We needed to fix it badly as the problem not always was possible to solve by simply removing/adding the machine to the domain, we had to do it several times.

The setup in short:

  1. Load balancer in DMZ
  2. Public server 1 and 2 in the domain
  3. Staging/edit server in the domain
  4. Resource/file server in the domain

The servers, let's call them #1, #2 and #3, where all added in two groups on the resource server, these groups had R and/or RW permission to the VPP-folders on this server.

We noticed that the error came after automatic recycling of the app pool.

We googled for the issue and found some resources:

  • Change the cached logons value from 25 tom something low (unclear on which server so we changed it on all of them).
  • Create dummy groups on the application servers, WebUsers, WebAdmins, this was done already on release.
  • Clean up the database tables tblWindowsUser, tblWindowsGroup, tblWindowsRelations, make sure residue from old development machines, unknown domains and so on is removed.
  • Change the account running the app pool to network service or a domain account - tried both, nothing helped.
  • Give "Authenticated Users" permissions on the share - no difference.
    (By this time we where reflecting upon the idea to move all the files to a linux server and write a new VirtualPathProvider.)
  • Paul at EpiServer Support sent me a code snippet which was the key to the solution!

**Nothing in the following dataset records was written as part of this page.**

(** (C4) One remedy per fingerprint and cooldown, whatever the interleaving.  Let any
    number of requests run concurrently, call by call, from any state, with times less
    than a cooldown apart: of all the calls that ask the deduplication for a non-empty
    fingerprint, at most one in the whole run is granted. *)
Theorem concurrent_grants reqs (s : st W) n tr pool s' :
  wf_cooldown (cooldown (st_dedupe s)) →
  (∀ r1 r2, r1 ∈ reqs → r2 ∈ reqs → r1.1 - r2.1 < cooldown (st_dedupe s)) →
  steps (requests reqs, s) n tr (pool, s') →
  ∀ i j th1 th2 fp t1 t2,
    tr !! i = Some (th1, (fp, t1, true)) → tr !! j = Some (th2, (fp, t2, true)) → fp = "" ∨ i = j.
Proof.
  intros Hcd Hnear Hs i j th1 th2 fp t1 t2 Hi Hj. destruct (pool_acquires _ _ _ _ Hs) as [Hans _].
  cbn [snd] in Hans.
  assert (Htimes : Forall (λ e, ∃ r, r ∈ reqs ∧ e.2.1.2 = r.1) tr).
  { eapply Forall_impl.
    - eapply (pool_calls (λ R c, ∃ r, r ∈ reqs ∧ asks_at r.1 R c)); [|exact Hs].
      apply Forall_fmap, Forall_forall. intros r Hr.
      eapply all_calls_weaken; [|apply handleAlert_asks]. intros R c Hc. by exists r.
    - intros e (R & c & b & (r & Hr & Hask) & He). exists r. split; [done|].
      destruct c; [|by apply elem_of_nil in He..]. apply list_elem_of_singleton in He. by rewrite He. }
  rewrite Forall_forall in Htimes.
  apply (Acquire_once_under_interleaving (st_dedupe s) tr.*2.*1) with (t1 := t1) (t2 := t2); [done|..].
  - intros c1 c2 (e1' & -> & (e1 & -> & H1)%list_elem_of_fmap)%list_elem_of_fmap
      (e2' & -> & (e2 & -> & H2)%list_elem_of_fmap)%list_elem_of_fmap.
    destruct (Htimes _ H1) as (r1 & Hr1 & Ht1), (Htimes _ H2) as (r2 & Hr2 & Ht2).
    specialize (Hnear r1 r2 Hr1 Hr2). unfold Time in *. rewrite Ht1, Ht2. exact Hnear.
  - by rewrite !list_lookup_fmap, Hi.
  - by rewrite !list_lookup_fmap, Hj.
  - rewrite Hans. by rewrite !list_lookup_fmap, Hi.
  - rewrite Hans. by rewrite !list_lookup_fmap, Hj.
Qed.

(** (C3) The scale-up floor, under concurrency and behind a cache that may lag.  Let [c0]
    be a state that the cluster, and every state the cache may still show, comes after:
    they have its HPAs with its [maxReplicas], and floors no lower than its own (nor
    above [maxReplicas], unless its own are).  Whatever requests run concurrently and
    however their calls interleave, lost updates and calls that fail or time out
    included, the cluster they leave comes after [c0] too.  When the cache has caught
    up, [c0] is the cluster the requests find; when it lags, a floor can fall as far back
    as what the cache shows, and no further. *)
Theorem concurrent_floors c0 reqs (s : st W) n tr pool s' :
  floors_ok c0 (cluster_of s) → (∀ c, cached (st_world s) c → floors_ok c0 c) →
  steps (requests reqs, s) n tr (pool, s') → floors_ok c0 (cluster_of s').
Proof.
  intros Hnow Hread Hs. set (I := floors_ok c0).
  enough (holds I I s') as [? _] by done.
  eapply pool_keeps; [|split_and!; [exact Hnow|exact Hread|done]|exact Hs].
  apply requests_keep_all.
  - intros inp. apply rollback_floors.
  - intros inp. apply scale_floors.
  - intros inp. apply circuitbreak_floors.
Qed.

(** Nothing the operator does lifts the brake.  Once the flag of a configmap is
    "false", it is "false" after every interleaving of the calls of any requests,
    whatever their reads show. *)
Theorem concurrent_brake reqs key (s : st W) n tr pool s' :
  engaged key (cluster_of s) → steps (requests reqs, s) n tr (pool, s') → engaged key (cluster_of s').
Proof.
  intros He Hs. enough (holds (engaged key) (λ _, True) s') as [? _] by done.
  eapply pool_keeps; [|by split|exact Hs]. apply requests_keep_all.
  - intros inp. apply rollback_engaged.
  - intros inp. apply scale_engaged.
  - intros inp. apply circuitbreak_engaged.
Qed.

(** Requests make at most six calls per alert between them, and a thread that has
    returned answers its request. *)
Lemma requests_calls reqs :
  Forall2 (λ n p, at_most n p) ((λ r, request_bound r.2) <$> reqs) (requests reqs).
Proof.
  unfold requests. apply Forall2_fmap, Forall_Forall2_diag, Forall_forall. intros r _.
  apply handleAlert_calls.
Qed.

Lemma requests_answered reqs (s : st W) n tr pool s' i r ops :
  steps (requests reqs, s) n tr (pool, s') → reqs !! i = Some r → pool !! i = Some (Ret ops) →
  status (serve ops) = match DecodePayload r.2 with Some _ => 202 | None => 400 end.
Proof.
  intros Hs Hr Hi. assert (Hops : ops = answer_to r.2).
  { eapply (pool_returns (λ j ops, ∀ r, reqs !! j = Some r → ops = answer_to r.2)); [|exact Hs|exact Hi|done].
    intros j p Hp. unfold requests in Hp. rewrite list_lookup_fmap in Hp.
    destruct (reqs !! j) as [r0|] eqn:Hj; [|done]. injection Hp as <-.
    eapply returns_weaken; [|apply handleAlert_returns]. by intros ? -> ? [= <-]. }
  rewrite Hops, serve_status. unfold answer_to. by destruct (DecodePayload r.2).
Qed.

End Pools.

(** ** Concrete runs

    Three pages on payments, each with a fingerprint of its own, posted at once to an
    operator whose payments HPA stands at [2, 10]. *)

Import FakeKube.
#[local] Instance no_wide : UnicodeTables := Server.no_wide.

Definition payments_page (fp : string) : Time * string :=
  (0, post_body [mkAlert "firing" {[ "severity" := "page"; "service" := "payments"; "burn_speed" := "fast" ]} ∅
                   Rfc3339.zero_time Rfc3339.zero_time fp]).

Definition three_pages : list (Time * string) := payments_page <$> ["a"; "b"; "c"].

Definition fresh_operator : st fake := mkSt (NewDedupe (10 * Minute)) (RemedyProps.payments_hpa 2 10).

Definition floor_after (sched : list nat) : option Z :=
  scale_current <$> hpas (cluster_of (snd (scheduled sched (requests three_pages) fresh_operator)))
                      !! ("reliability-lab", "payments-svc").

(** The first request reads the HPA, then the second and the third run; the floor
    goes up to 6. *)
Definition two_overtake : list nat := [0; 0; 0; 1; 1; 1; 1; 1; 2; 2; 2; 2; 2]%nat.

(** The scale-up can lower the floor: a request that was overtaken after its read
    patches the value it computed then, and takes the floor from 6 back to 4.  One
    after the other the three requests bring it to 8. *)
Theorem overtaken_scale_up_lowers_floor :
  floor_after two_overtake = Some 6 ∧
  floor_after (two_overtake ++ [0; 0]%nat) = Some 4 ∧
  floor_after (replicate 5 0 ++ replicate 5 1 ++ replicate 5 2)%nat = Some 8.
Proof. split_and!; vm_compute; reflexivity. Qed.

From a similar incident (though actually in a multi domain environment, DMZ and two domains) the support had saved a piece of code which tested the actual permissions on a share (attached below).

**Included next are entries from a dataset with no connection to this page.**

(** What a successful circuit break leaves, whatever the cache showed it. *)
Lemma circuit_break_mounts {W} {KC : KubeClient W} {KL : Logger W} {KV : ClusterView W}
    {KLaws : KubeLaws W} {KR : CachedReads W} inp (w : W) :
  target_key inp = flags_key → fst (CircuitBreak_Apply inp w) = None →
  let c := view (exec (CircuitBreak_Apply inp) w) in
  mounted c = Some "false" ∨ c = view w ∧ ∃ old, cached w old ∧ mounted old = Some "false".
Proof.
  intros Hkey. cbn zeta. unfold CircuitBreak_Apply, exec. rewrite bind_run, Hkey.
  pose proof (GetConfigMap_view flags_key w) as Hv. pose proof (GetConfigMap_cached flags_key w) as Hc.
  unfold exec in Hv. set (w1 := snd (GetConfigMap flags_key w)) in *.
  destruct (fst (GetConfigMap flags_key w)) as [e|cm].
  - destruct (IsNotFound e); [|done]. rewrite bind_run.
    pose proof (CreateConfigMap_ok flags_key (mkCM (Some {[ flagKey := flagValuePaused ]})) w1) as Hp.
    unfold exec in Hp. destruct (fst (CreateConfigMap _ _ w1)) as [e'|]; [done|]. intros _.
    destruct Hp as [_ Hp]; [done|]. rewrite view_log by apply LogInfo_view. rewrite Hp. left.
    rewrite mounted_with_cm. apply lookup_singleton_eq.
  - destruct (Hc cm eq_refl) as (old & Hold & Hlk). case_bool_decide as Hflag.
    + rewrite view_log by apply LogInfo_view. rewrite Hv. intros _. right. split; [done|].
      exists old. split; [done|]. unfold mounted, cm_data_at. rewrite Hlk. cbn.
      destruct (data_map cm !! flagKey) as [v|]; cbn in Hflag; [by rewrite Hflag|done].
    + rewrite bind_run. pose proof (PatchConfigMap_ok flags_key cm (paused_data cm) w1) as Hp.
      unfold exec in Hp. destruct (fst (PatchConfigMap _ _ _ w1)) as [e'|]; [done|]. intros _.
      destruct Hp as (cur & _ & Hp); [done|]. rewrite view_log by apply LogInfo_view. rewrite Hp. left.
      unfold mounted, cm_data_at. rewrite with_cm_lookup. cbn.
      rewrite merge_paused by (intros Heq; by rewrite Heq in Hflag). apply lookup_insert_eq.
Qed.

(** An order handled by an orders-svc whose flag is its watcher's, over a payments service
    that answers [out]; calls are noted. *)
Definition handled Inject subj out took pub r_ctx orderID body (ow : world) (f : CbWatch.wst)
    : list rw_op * list event :=
  let '(ops, (ow', _)) :=
    Orders.handleCreate (CW := OrdersPool.with_flag_clock) (WW := OrdersPool.with_flag_wall)
      (FW := OrdersPool.with_flag_paused) (JW := OrdersPool.with_flag_js (JW := jetstream pub)) Inject
      (OrdersPool.app_with_flag (Orders.mkApp (client out took false) subj)) r_ctx orderID body (ow, f) in
  (ops, log ow').

(** Whatever the flag: the same answer, the same charge, and the event only when the flag
    is down. *)
Lemma handled_run Inject subj out took pub r_ctx orderID body ow :
  match Orders.decode_order body with
  | None => ∀ f, handled Inject subj out took pub r_ctx orderID body ow f =
              (Orders.answer orderID Orders.BadRequest, log ow)
  | Some req => ∃ ctx rq m, ∀ f,
      handled Inject subj out took pub r_ctx orderID body ow f =
        (Orders.answer orderID (Orders.outcome_of (Some req) out),
         log ow ++ [Charged ctx rq] ++
           if Orders.authorized out && negb (CbWatch.paused f) then [Published ctx m] else [])
  end.
Proof.
  unfold handled. destruct (Orders.decode_order body) as [req|] eqn:Hreq.
  2:{ intros f. by rewrite Orders.handleCreate_run, Hreq. }
  set (ctx := ctx_WithTimeout (clock ow) r_ctx (5 * Second)).
  exists ctx, (Some (Orders.charge_request orderID req)).
  exists (Orders.event_msg Inject (Orders.mkApp (client out took false) subj) ctx
            (Orders.event_of orderID req (wall ow + took))).
  intros f. rewrite Orders.handleCreate_run, Hreq. cbn.
  change (publishingPaused (_, f)) with (CbWatch.paused f).
  destruct (Orders.authorized out && negb (CbWatch.paused f)); cbn; [|done].
  by rewrite <- (assoc (++)).
Qed.

(** (C9) The circuit break, end to end.  When the operator, wired as in its main, applies
    the remedy of a paging email-worker alert without an error, behind a cache that may
    lag: the flag file mounted from the cluster it leaves says "false", or the remedy
    left the cluster alone because the cache showed it the flag at "false".  Once the
    mounted file says "false", an orders-svc whose watcher reads it last, whatever it
    read before, charges an order and answers it as it would otherwise, and publishes
    nothing; and when the key is deleted afterwards, an orders-svc whose watcher reads
    the file last publishes the events of authorized orders again. *)
Theorem circuit_break_stops_publishing {UT : UnicodeTables} {W} {KC : KubeClient W} {KL : Logger W}
    {KV : ClusterView W} {KLaws : KubeLaws W} {KR : CachedReads W} labels (w : W) :
  email_page labels →
  let apply := Registry_Apply Manager.manager_registry (mkInput "reliability-lab" (Classify labels)) in
  fst (apply w) = None →
  let c := view (exec apply w) in
  let lifted := with_cm flags_key (mkCM (Some (delete flagKey (cm_data_at flags_key c)))) c in
  (mounted c = Some "false" ∨ c = view w ∧ ∃ old, cached w old ∧ mounted old = Some "false") ∧
  (mounted c = Some "false" →
   ∀ flagFile first evs s Inject subj out took pub r_ctx orderID body ow,
     existsb CbWatch.ends evs = false →
     let watched file := exec (CbWatch.watchCircuitBreak None (λ _, None) flagFile first
                                 (evs ++ [CbWatch.FsEvent file])) s in
     let '(ops, noted) := handled Inject subj out took pub r_ctx orderID body ow (watched (mounted c)) in
     let '(ops', noted') := handled Inject subj out took pub r_ctx orderID body ow (watched (mounted lifted)) in
     ops = ops' ∧
     (∀ ctx m, Published ctx m ∈ noted → Published ctx m ∈ log ow) ∧
     (Orders.decode_order body ≠ None → Orders.authorized out = true →
        ∃ ctx m, noted' = noted ++ [Published ctx m])).
Proof.
  intros Hpage apply Hok c lifted.
  destruct (email_page_decision labels Hpage) as [Hk Ht].
  assert (Happly : apply = CircuitBreak_Apply (mkInput "reliability-lab" (Classify labels))).
  { unfold apply, Registry_Apply. cbn [in_Decision]. by rewrite Hk. }
  split.
  - unfold c. rewrite Happly in Hok |- *. apply circuit_break_mounts; [|done].
    unfold target_key, flags_key. cbn [in_Namespace in_Decision]. by rewrite Ht.
  - intros Hm flagFile first evs s Inject subj out took pub r_ctx orderID body ow Hev. cbv beta zeta.
    pose proof (handled_run Inject subj out took pub r_ctx orderID body ow) as Hrun.
    destruct (Orders.decode_order body) as [req|]; [|rewrite !Hrun; split_and!; [done..|by intros []]].
    destruct Hrun as (ctx & rq & m & Hrun). rewrite !Hrun, !watch_last_read, Hm by done.
    unfold lifted. rewrite mounted_with_cm, lookup_delete_eq. cbn [CbWatch.says_paused].
    split; [done|]. change (CbWatch.says_paused (Some "false")) with true. cbn [negb].
    rewrite andb_false_r, andb_true_r. split.
    + intros ctx' m'. rewrite app_nil_r, elem_of_app, list_elem_of_singleton. by intros [|].
    + intros _ ->. exists ctx, m. by rewrite app_nil_r, <- (assoc (++)).
Qed.

(** The brake engaged, and an order after it. *)
Definition email_labels : gmap string string :=
  {[ "severity" := "page"; "service" := "email-worker"; "slo" := "email_delivery" ]}.

Definition braking : M fake (option error) :=
  Registry_Apply Manager.manager_registry
    (mkInput "reliability-lab" (Classify (UT := Server.no_wide) email_labels)).

Definition authorized_result : result Paymentsv1.ChargeResponse :=
  (Some (Paymentsv1.mkChargeResponse "p" Paymentsv1.ChargeResponse_STATUS_AUTHORIZED ""), None).

Definition after_brake (file : option string) : list rw_op * list event :=
  handled (λ _ h, h) "orders.events.created" authorized_result 0 None Background "o-1" "{}"
    (mkWorld [] 0 0 false)
    (exec (CbWatch.watchCircuitBreak None (λ _, None) "/etc/orders-flags/publish_enabled" (Some "true")
             ([] ++ [CbWatch.FsEvent file])) (CbWatch.mkWst false [])).

Lemma circuit_break_stops_publishing_witness :
  mounted (view RemedyProps.flags_true) = Some "true" ∧
  (mounted (view (exec braking RemedyProps.flags_true)) = Some "false" ∨
   view (exec braking RemedyProps.flags_true) = view RemedyProps.flags_true ∧
   ∃ old, cached RemedyProps.flags_true old ∧ mounted old = Some "false") ∧
  ∀ ctx m, Published ctx m ∉ snd (after_brake (mounted (view (exec braking RemedyProps.flags_true)))).
Proof.
  assert (Hpage : email_page email_labels) by (split; vm_compute; reflexivity).
  assert (Hok : fst (braking RemedyProps.flags_true) = None) by (vm_compute; reflexivity).
  assert (Hm : mounted (view (exec braking RemedyProps.flags_true)) = Some "false")
    by (vm_compute; reflexivity).
  destruct (circuit_break_stops_publishing (UT := Server.no_wide) email_labels
              RemedyProps.flags_true Hpage Hok) as [Hmount Hstop].
  split; [vm_compute; reflexivity|]. split; [exact Hmount|].
  pose proof (Hstop Hm "/etc/orders-flags/publish_enabled" (Some "true") [] (CbWatch.mkWst false [])
    (λ _ h, h) "orders.events.created" authorized_result 0 None Background "o-1" "{}"
    (mkWorld [] 0 0 false) eq_refl) as Horder.
  cbv zeta beta in Horder. intros ctx m. unfold after_brake, braking. revert Horder.
  match goal with |- (let '(_, _) := ?h in _) → _ => destruct h as [ops noted] end.
  destruct (handled _ _ _ _ _ _ _ _ _ _) as [ops' noted']. intros (_ & Hnone & _) Hin.
  by apply (Hnone ctx m), not_elem_of_nil in Hin.
Defined.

I had to build this code into the application and release it. To be able to run it I also had to map all the VPPs to local paths (where there's no files, but it bypassed the big error, luckily we had load balancing so I could hide the server behaving bad).

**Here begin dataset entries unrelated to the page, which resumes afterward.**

(** X7.  With [include_failed_dns], without [reverse_lookup], and when the
    number of parsed records differs from the length of the request, the
    result is the parsed frame followed by one placeholder for every entry
    of the request whose host was not reported, in the order of the
    request: [reachable] is NA, [ping] is NaN, [ts] is the batch time. *)
Theorem X7_placeholders_appended : forall w hosts kw df,
  include_failed_dns kw = true ->
  reverse_lookup kw = false ->
  len hosts <> len (reported w hosts kw) ->
  outcome (check_hosts w hosts kw) = Ok df ->
  exists df0,
    outcome (parse_frame (add_elapsed kw) (clock w) (probe_stdout w hosts kw))
    = Ok df0
    /\ rows df
       = rows df0
         ++ map (fun x => mkRow x RNA (clock w) LNaN)
                (absent hosts (reported w hosts kw)).
Proof.
  intros w hosts kw df Hi Hr Hlen H.
  destruct (check_hosts_Ok_parts _ _ _ H) as (df0 & Hp & Hidx & Hrec & _).
  exists df0. rewrite Hp. split; [reflexivity |].
  rewrite reconcile_cases, len_df_index, Hidx, Hi, Hr in Hrec.
  destruct (Z.eqb_spec (len hosts) (len (reported w hosts kw))); [contradiction |].
  simpl in Hrec. inversion Hrec; subst. simpl.
  now rewrite missing_hosts_absent, Hidx.
Qed.

Lemma X7_placeholders_appended_witness :
  let w := installed 2 ("b is alive" ++ nl)%string 7 in
  let kw := with_include_failed_dns true check_hosts_defaults in
  exists df, outcome (check_hosts w ["c"; "b"; "a"; "c"] kw) = Ok df
    /\ exists df0,
         outcome (parse_frame false 7 (probe_stdout w ["c"; "b"; "a"; "c"] kw))
         = Ok df0
         /\ rows df = rows df0 ++ map (fun x => mkRow x RNA 7 LNaN) ["c"; "a"; "c"].
Proof.
  intros w kw. eexists. split; [vm_compute; reflexivity |].
  assert (Hlen : len ["c"; "b"; "a"; "c"]
                 <> len (reported w ["c"; "b"; "a"; "c"] kw))
    by (vm_compute; discriminate).
  exact (@X7_placeholders_appended w ["c"; "b"; "a"; "c"] kw _
           eq_refl eq_refl Hlen eq_refl).
Defined.

(** X8.  When the number of parsed records equals the length of the
    request nothing is reconciled, whatever the options: the result is the
    parsed frame, without placeholder and without a warning about missing
    hosts, even if a requested host is not among the reported ones. *)
Theorem X8_equal_lengths_skip_reconciliation : forall w hosts kw df,
  len hosts = len (reported w hosts kw) ->
  outcome (check_hosts w hosts kw) = Ok df ->
  outcome (parse_frame (add_elapsed kw) (clock w) (probe_stdout w hosts kw))
  = Ok df
  /\ emitted (check_hosts w hosts kw) = dup_warnings hosts.
Proof.
  intros w hosts kw df Hlen H.
  destruct (check_hosts_Ok_parts _ _ _ H) as (df0 & Hp & Hidx & Hrec & Hem).
  rewrite Hem, Hp. clear Hem.
  rewrite reconcile_cases, len_df_index, Hidx in *.
  destruct (Z.eqb_spec (len hosts) (len (reported w hosts kw))); [| contradiction].
  simpl in *. rewrite app_nil_r. now inversion Hrec.
Qed.

Lemma X8_equal_lengths_skip_reconciliation_witness :
  let w := installed 0 ("a is alive" ++ nl ++ "a is alive" ++ nl)%string 7 in
  let kw := with_include_failed_dns true check_hosts_defaults in
  exists df, outcome (check_hosts w ["a"; "b"] kw) = Ok df
             /\ index df = ["a"; "a"]
             /\ emitted (check_hosts w ["a"; "b"] kw) = [].
Proof.
  intros w kw. eexists. split; [vm_compute; reflexivity |].
  split; [reflexivity |].
  exact (proj2 (@X8_equal_lengths_skip_reconciliation w ["a"; "b"] kw _
                  eq_refl eq_refl)).
Defined.

(** X9.  With [include_failed_dns] false a successful call returns the
    parsed frame unchanged, and the warning about missing results is
    governed by the lengths alone: none when the request is as long as the
    parsed frame, otherwise one carrying [len(hosts) - len(df)], which is
    negative when more records were parsed than hosts requested. *)
Theorem X9_drop_mode_warning : forall w hosts kw df,
  include_failed_dns kw = false ->
  outcome (check_hosts w hosts kw) = Ok df ->
  outcome (parse_frame (add_elapsed kw) (clock w) (probe_stdout w hosts kw))
  = Ok df
  /\ emitted (check_hosts w hosts kw)
     = dup_warnings hosts
       ++ (if (len hosts =? len (reported w hosts kw))%Z then []
           else [NoResult (len hosts - len (reported w hosts kw))]).
Proof.
  intros w hosts kw df Hi H.
  destruct (check_hosts_Ok_parts _ _ _ H) as (df0 & Hp & Hidx & Hrec & Hem).
  rewrite Hem, Hp. clear Hem.
  rewrite reconcile_cases, len_df_index, Hidx, Hi in *.
  destruct (len hosts =? len (reported w hosts kw))%Z; simpl in *;
    now inversion Hrec.
Qed.

Lemma X9_drop_mode_warning_witness :
  let w := installed 0 ("a is alive" ++ nl ++ "b is alive" ++ nl)%string 7 in
  exists df, outcome (check_hosts w ["a"] check_hosts_defaults) = Ok df
             /\ index df = ["a"; "b"]
             /\ emitted (check_hosts w ["a"] check_hosts_defaults)
                = [NoResult (-1)].
Proof.
  intros w. eexists. split; [vm_compute; reflexivity |].
  split; [reflexivity |].
  exact (proj2 (@X9_drop_mode_warning w ["a"] check_hosts_defaults _
                  eq_refl eq_refl)).
Defined.

(** X10.  With both [reverse_lookup] and [include_failed_dns] a successful
    call warns about the conflict exactly when the request and the parsed
    frame differ in length; when they agree the conflicting options pass
    without any notice. *)
Theorem X10_conflict_warning : forall w hosts kw df,
  reverse_lookup kw = true ->
  include_failed_dns kw = true ->
  outcome (check_hosts w hosts kw) = Ok df ->
  (In MutuallyExclusive (emitted (check_hosts w hosts kw))
   <-> len hosts <> len (reported w hosts kw)).
Proof.
  intros w hosts kw df Hr Hi H.
  destruct (check_hosts_Ok_parts _ _ _ H) as (df0 & _ & Hidx & _ & Hem).
  rewrite Hem. clear Hem.
  rewrite reconcile_cases, len_df_index, Hidx, Hi, Hr.
  assert (Hd : ~ In MutuallyExclusive (dup_warnings hosts)).
  { unfold dup_warnings. destruct (_ >? 0)%Z; simpl; intuition discriminate. }
  rewrite in_app_iff.
  destruct (Z.eqb_spec (len hosts) (len (reported w hosts kw))); simpl; tauto.
Qed.

Lemma X10_conflict_warning_witness :
  let w := installed 0 ("a is alive" ++ nl)%string 7 in
  let kw := mkKw (Some 50) true false true true in
  emitted (check_hosts w ["a"] kw) = []
  /\ (In MutuallyExclusive (emitted (check_hosts w ["a"] kw))
      <-> len ["a"] <> len (reported w ["a"] kw)).
Proof.
  intros w kw. split; [reflexivity |].
  apply (@X10_conflict_warning w ["a"] kw _ eq_refl eq_refl eq_refl).
Defined.

(** X11.  With [include_failed_dns] and without [reverse_lookup], when the
    probe output names each host at most once and names requested hosts
    only, every requested host has a row in the result. *)
Theorem X11_every_host_covered : forall w hosts kw df,
  include_failed_dns kw = true ->
  reverse_lookup kw = false ->
  NoDup (reported w hosts kw) ->
  incl (reported w hosts kw) hosts ->
  outcome (check_hosts w hosts kw) = Ok df ->
  incl hosts (index df).
Proof.
  intros w hosts kw df Hi Hr Hnd Hincl H x Hx.
  destruct (check_hosts w hosts kw) as [ws r] eqn:Hc. simpl in H. subst r.
  pose proof (reported_absent_le Hnd Hincl) as Hle.
  destruct (in_dec string_dec x (reported w hosts kw)) as [Hin | Hout].
  - destruct (check_hosts_shape _ _ _ Hc)
      as [(_ & -> & _) | [(_ & _ & _ & -> & _)
           | [(_ & _ & _ & -> & _) | (_ & _ & -> & _)]]];
      try assumption. apply in_or_app. now left.
  - assert (Hab : In x (absent hosts (reported w hosts kw)))
      by now apply absent_In.
    destruct (check_hosts_shape _ _ _ Hc)
      as [(Hn & _) | [(_ & _ & _ & -> & _)
           | [(_ & _ & Hr' & _) | (_ & Hi' & _)]]]; try congruence.
    + exfalso. unfold len in Hn.
      destruct (absent hosts (reported w hosts kw)); [contradiction |].
      simpl in Hle. lia.
    + apply in_or_app. now right.
Qed.

Lemma X11_every_host_covered_witness :
  let w := installed 2 ("b is alive" ++ nl)%string 7 in
  let kw := with_include_failed_dns true check_hosts_defaults in
  exists df, outcome (check_hosts w ["a"; "b"; "a"] kw) = Ok df
             /\ incl ["a"; "b"; "a"] (index df).
Proof.
  intros w kw. eexists. split; [vm_compute; reflexivity |].
  apply (@X11_every_host_covered w ["a"; "b"; "a"] kw);
    [reflexivity | reflexivity | | | reflexivity].
  - vm_compute. repeat constructor; simpl; intuition discriminate.
  - vm_compute. intuition (subst; auto).
Defined.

This test code showed that some of the permissions was somewhat corrupted or at least impossible to resolve from SIDs to accounts. But, on the resource server everything looked fine and dandy.

I'm in no way a windows permissions expert - quite the opposite. But, I went to the resource server and removed permissions on the share until none of the unresolvable SIDs where left in the report from the code snippet. Then I added the permissions needed, R permissions for #1 and #2, I gave the machine permissions directly on the share, bypassing the local groups on the resource server, and of course RW permissions for #3 - and - everything just started to work!

So, in short, our problem was corrupted permissions on the resource server, why and how it was corrupted I don't know. The problem did not show up on the file server but through the remote permission check in the attached code.

Actually it seems the stack trace showed us the error from the beginning as it reads:

[SystemException: The trust relationship between the primary domain and the trusted domain failed.
System.Security.Principal.NTAccount.TranslateToSids(IdentityReferenceCollection sourceAccounts, Boolean& someFailed) +1149
  System.Security.Principal.NTAccount.Translate(IdentityReferenceCollection sourceAccounts, Type targetType, Boolean forceSuccess) +52

The error message is a bit confusing because it mentions domain even though all the servers in this scenario is in the same domain, but the stack trace ends in TranslateToSids.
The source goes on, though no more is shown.